JQI physicists observe skipping orbits in the quantum Hall regime

JQI scientists have achieved a major milestone in simulating the dynamics of condensed-matter systems – such as the behavior of charged particles in semiconductors and other materials – through manipulation of carefully controlled quantum-mechanical models.

Going beyond their pioneering experiments in 2009 (the creation of “artificial magnetism”), the team has created a model system in which electrically neutral atoms are coaxed into performing just as electrons arrayed in a two-dimensional sheet do when they are exposed to a strong magnetic field.

The scientists then showed for the first time that it is possible to tune the model system such that the atoms (acting as electron surrogates) replicate the signature “edge state” behavior of real electrons in the quantum Hall effect (QHE), a phenomenon which forms the basis for the international standard of electrical resistance.* The researchers report their work in the 25 September issue of the journal Science.

“This whole line of research enables experiments in which charge-neutral particles behave as if they were charged particles in a magnetic field,” said JQI Fellow Ian Spielman, who heads the research team at NIST’s Physical Measurement Laboratory.

“To deepen our understanding of many-body physics or condensed-matter-like physics – where the electron has charge and many important phenomena depend on that charge – we explore experimental systems in which the components have no electrical charge, but act in ways that are functionally equivalent and can be described by the same equations,” Spielman said.

Such quantum simulators are increasingly important, as electronic components and related devices shrink to the point where their operation grows increasingly dependent on quantum-mechanical effects, and as researchers struggle to understand the fundamental physics of how charges travel through atomic lattices in superconductors or in materials of interest for eventual quantum information processing.

Quantum effects are extremely difficult to investigate at the fundamental level in conventional materials.
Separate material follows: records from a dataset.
(** * ContextPile: the URL-to-Markdown processing routes

    A shallow embedding of the request handlers of the repository
    (the [/api/processor] route with its structured extractors, the
    authenticated [/api/process] route with persistence, the transcript
    continuation route and the first, image-preserving version of the
    processing route) together with the properties the specification states
    about them, followed by the single-phase and local routes and the state
    handlers of the two client pages with properties of their own.

    Conventions.
    - JavaScript strings are [string]s whose characters are the code units
      below 256; [trim] strips the white space representable there.
    - A number is an IEEE 754 double, given by the rational it stands for;
      a division rounds to the nearest double, ties to even ([Number]).
    - Code that can throw lives in the [exc] monad; [try_catch] is the
      [try { ... } catch { ... }] of the source, and a loop is [for_of] over
      its variables.
    - A JavaScript [Set] is a [gset], an object used as a map and a table
      of the store are [gmap]s.
    - Third-party libraries and the platform (the WHATWG [URL] parser,
      Readability, Turndown, DOMPurify, the HTML parser, the network) are
      the fields of the class [Platform]; what a request sees of the session,
      the store's availability and the video services is a [World]. Every
      theorem holds for all of them. *)

From Stdlib Require Import QArith Qround Qpower Lqa.
From Stdlib Require Import Strings.String Strings.Ascii NArith ZArith Lia DecimalString.
From stdpp Require Import gmap strings list.

(** ** JavaScript strings *)

Module JS.

(** [s.startsWith(pat)] *)
Fixpoint startsWith (s pat : string) : bool :=
  match pat, s with
  | EmptyString, _ => true
  | String _ _, EmptyString => false
  | String p pat', String c s' => Ascii.eqb c p && startsWith s' pat'
  end.

(** [s.includes(pat)] *)
Fixpoint includes (s pat : string) : bool :=
  startsWith s pat ||
  match s with
  | EmptyString => false
  | String _ s' => includes s' pat
  end.

(** [s.slice(n)] *)
Fixpoint slice (n : nat) (s : string) : string :=
  match n, s with
  | O, _ => s
  | S _, EmptyString => EmptyString
  | S n', String _ s' => slice n' s'
  end.

(** [s.replace(pat, rep)] with a string pattern: the first occurrence only.
    [rep] is inserted as it is, which is what JavaScript does for a
    replacement without [$]; the routes only ever pass the empty string. *)
Fixpoint replace (s pat rep : string) : string :=
  if startsWith s pat then rep +:+ slice (String.length pat) s
  else match s with
       | EmptyString => EmptyString
       | String c s' => String c (replace s' pat rep)
       end.

(** White space in the sense of [String.prototype.trim], among the code
    units below 256: TAB, LF, VT, FF, CR, SPACE and NBSP. *)
Definition isWhiteSpace (c : ascii) : bool :=
  let n := nat_of_ascii c in
  (Nat.leb 9 n && Nat.leb n 13) || Nat.eqb n 32 || Nat.eqb n 160.

Fixpoint trimStart (s : string) : string :=
  match s with
  | EmptyString => EmptyString
  | String c s' => if isWhiteSpace c then trimStart s' else s
  end.

Fixpoint trimEnd (s : string) : string :=
  match s with
  | EmptyString => EmptyString
  | String c s' =>
      match trimEnd s' with
      | EmptyString => if isWhiteSpace c then EmptyString else String c EmptyString
      | t => String c t
      end
  end.

(** [s.trim()] *)
Definition trim (s : string) : string := trimEnd (trimStart s).

(** Truthiness of a string: [!!s]. *)
Definition truthy (s : string) : bool :=
  match s with
  | EmptyString => false
  | String _ _ => true
  end.

(** [a || b] on strings. *)
Definition or_else (a b : string) : string := if truthy a then a else b.

(** [a || b] where [a] may be [null] or [undefined]. *)
Definition opt_or (a : option string) (b : string) : string :=
  match a with
  | Some s => or_else s b
  | None => b
  end.

Fixpoint repeat_char (c : ascii) (n : nat) : string :=
  match n with
  | O => EmptyString
  | S n' => String c (repeat_char c n')
  end.

(** [s.padStart(n, c)] for a one-character filler. *)
Definition padStart (s : string) (n : nat) (c : ascii) : string :=
  repeat_char c (n - String.length s) +:+ s.


(** [n.toString()] for a non-negative integer. *)
Definition toString (n : N) : string := NilZero.string_of_uint (N.to_uint n).

(** [s.split(/\s+/).filter(word => word.length > 0).length]: the number of
    maximal runs of characters that are not white space. *)
Fixpoint count_words (inside : bool) (s : string) : nat :=
  match s with
  | EmptyString => 0
  | String c s' =>
      if isWhiteSpace c then count_words false s'
      else (if inside then 0 else 1) + count_words true s'
  end.

(** Whether the character [c] occurs in [s]. *)
Fixpoint has_char (c : ascii) (s : string) : bool :=
  match s with
  | EmptyString => false
  | String x s' => Ascii.eqb x c || has_char c s'
  end.

(** Whether [c] is the last character of [p]. *)
Fixpoint ends_with (p : string) (c : ascii) : bool :=
  match p with
  | EmptyString => false
  | String x EmptyString => Ascii.eqb x c
  | String _ p' => ends_with p' c
  end.

(** [arr.join('')] *)
Fixpoint join (l : list string) : string :=
  match l with
  | [] => EmptyString
  | s :: l' => s +:+ join l'
  end.

End JS.

(** ** JavaScript numbers

    What the routes do with a number: divide by a constant, take the
    remainder by a constant, round down and print. A finite double is the
    rational it stands for; a quotient is rounded to the nearest double,
    ties to even, and a remainder is a double as it is. *)

Module Number.

(** A number: a finite double by its value, [NaN], or an infinity. The two
    zeros are one value; they print alike. *)
Inductive number : Type :=
| Finite (q : Q)
| NaN
| Infinity (negative : bool).

(** The result of [Math.floor]: an integer, or what was not finite. *)
Inductive floored : Type :=
| Integer (z : Z)
| NotANumber
| Infinite (negative : bool).

Definition pow2 (e : Z) : Q := Qpower 2%Q e.

(** The exponent of a positive value: [pow2 e <= q < pow2 (e + 1)]. *)
Definition ilog2 (q : Q) : Z :=
  let e := (Z.log2 (Qnum q) - Z.log2 (Zpos (Qden q)))%Z in
  if Qle_bool (pow2 e) q then e else (e - 1)%Z.

(** The nearest integer, the even one of two that are equally near. *)
Definition round_half_even (q : Q) : Z :=
  let f := Qfloor q in
  match Qcompare (q - inject_Z f)%Q (1 # 2)%Q with
  | Lt => f
  | Gt => (f + 1)%Z
  | Eq => if Z.even f then f else (f + 1)%Z
  end.

(** The doubles around a positive value are the multiples of
    [pow2 (quantum q)]: 53 significant bits, and steps of [pow2 (-1074)]
    below [pow2 (-1022)]. *)
Definition quantum (q : Q) : Z := Z.max (ilog2 q - 52) (-1074).

(** The multiple nearest to a positive value. *)
Definition nearest (q : Q) : Q :=
  (inject_Z (round_half_even (q / pow2 (quantum q))) * pow2 (quantum q))%Q.

(** The double nearest to a positive value; there is none from
    [pow2 1024] on. *)
Definition round_positive (q : Q) : option Q :=
  let r := nearest q in
  if Qle_bool (pow2 1024) r then None else Some (Qred r).


(** The double nearest to a value (round to nearest, ties to even). *)
Definition round64 (q : Q) : number :=
  match Qcompare q 0%Q with
  | Eq => Finite 0%Q
  | Gt => match round_positive q with
          | Some r => Finite r
          | None => Infinity false
          end
  | Lt => match round_positive (- q)%Q with
          | Some r => Finite (- r)%Q
          | None => Infinity true
          end
  end.

(** [x / d] for a divisor that is finite and positive. *)
Definition div (x : number) (d : Q) : number :=
  match x with
  | Finite q => round64 (q / d)%Q
  | NaN => NaN
  | Infinity negative => Infinity negative
  end.

(** The integer part, towards zero. *)
Definition truncate (q : Q) : Z :=
  if Qle_bool 0%Q q then Qfloor q else Qceiling q.

(** [x % d] for a divisor that is finite and positive: the remainder has
    the sign of [x] and is a double as it is. *)
Definition rem (x : number) (d : Q) : number :=
  match x with
  | Finite q => Finite (q - d * inject_Z (truncate (q / d)))%Q
  | NaN => NaN
  | Infinity _ => NaN
  end.

(** [Math.floor(x)] *)
Definition floor (x : number) : floored :=
  match x with
  | Finite q => Integer (Qfloor q)
  | NaN => NotANumber
  | Infinity negative => Infinite negative
  end.

(** Whether the digits of [v] are read back as the double [a]. *)
Definition rounds_to (a v : N) : bool :=
  match round64 (inject_Z (Z.of_N v)) with
  | Finite r => Qeq_bool r (inject_Z (Z.of_N a))
  | _ => false
  end.

(** The multiple of [10 ^ j] that is read back as [a], if there is one:
    of the two around [a] the nearer, of two equally near the one with the
    even last digit. *)
Definition candidate (a : N) (j : N) : option N :=
  let p := (10 ^ j)%N in
  let lo := (a / p * p)%N in
  let hi := (lo + p)%N in
  match rounds_to a lo, rounds_to a hi with
  | true, true =>
      match N.compare (a - lo) (hi - a) with
      | Lt => Some lo
      | Gt => Some hi
      | Eq => if N.even (a / p) then Some lo else Some hi
      end
  | true, false => Some lo
  | false, true => Some hi
  | false, false => None
  end.

(** The number with the fewest significant digits that is read back as
    the double [a]. *)
Fixpoint shortest (a : N) (j : nat) : N :=
  match j with
  | O => a
  | S j' => match candidate a (N.of_nat j) with
            | Some v => v
            | None => shortest a j'
            end
  end.

Fixpoint strip_zeros (digits : list ascii) : list ascii :=
  match digits with
  | [] => []
  | d :: rest =>
      match strip_zeros rest with
      | [] => if Ascii.eqb d "0" then [] else [d]
      | rest' => d :: rest'
      end
  end.

(** The digits of a number of 22 digits or more: the significant digits
    with a point after the first, and the exponent. *)
Definition exponential (v : N) : string :=
  let digits := list_ascii_of_string (JS.toString v) in
  let e := JS.toString (N.of_nat (length digits - 1)) in
  match strip_zeros digits with
  | [] => "0"
  | [d] => String d ("e+" +:+ e)
  | d :: more => String d ("." +:+ string_of_list_ascii more +:+ "e+" +:+ e)
  end.

(** The digits of a natural number that is a double: its own below
    [2 ^ 53], where every natural number is a double, and above the
    shortest ones that are read back as it, followed by zeros or, from
    [10 ^ 21] on, by the exponent. *)
Definition digits (a : N) : string :=
  if (a <? 2 ^ 53)%N then JS.toString a
  else
    let v := shortest a (String.length (JS.toString a) - 1) in
    if (v <? 10 ^ 21)%N then JS.toString v else exponential v.

(** [x.toString()] for the result of [Math.floor]. *)
Definition toString (x : floored) : string :=
  match x with
  | Integer z => (if (z <? 0)%Z then "-" else "") +:+ digits (Z.abs_N z)
  | NotANumber => "NaN"
  | Infinite negative => if negative then "-Infinity" else "Infinity"
  end.

End Number.

(** ** Exceptions *)

Inductive exc (A : Type) : Type :=
| Ret (a : A)
| Throw (message : string).

Arguments Ret {A} a.
Arguments Throw {A} message.

#[global] Instance exc_ret : MRet exc := fun A a => Ret a.

#[global] Instance exc_bind : MBind exc := fun A B k m =>
  match m with
  | Ret a => k a
  | Throw e => Throw e
  end.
Not only is it hard to control the numerous variables involved, but there are inevitably defects and irregularities in even carefully prepared experimental samples. Quantum simulators, however, offer precise control of system variables and yield insights into the performance of real materials as well as revealing new kinds of interacting quantum-mechanical systems.

“What we want to do is to realize systems that cannot be realized in a condensed-matter setting,” Spielman said. “There are potentially really interesting, many-body physical systems that can’t be deployed in other settings.”

To do so, the scientists created a Bose-Einstein condensate (BEC, in which ultracold atoms join in a single uniform, low-energy quantum state) of a few hundred thousand rubidium atoms and used two intersecting lasers to arrange the atoms into a lattice pattern.


Then a second pair of lasers, each set to a slightly different wavelength, was trained on the lattice, creating "artificial magnetism" — that is, causing the electrically neutral atoms to mimic negatively charged electrons in a real applied magnetic field.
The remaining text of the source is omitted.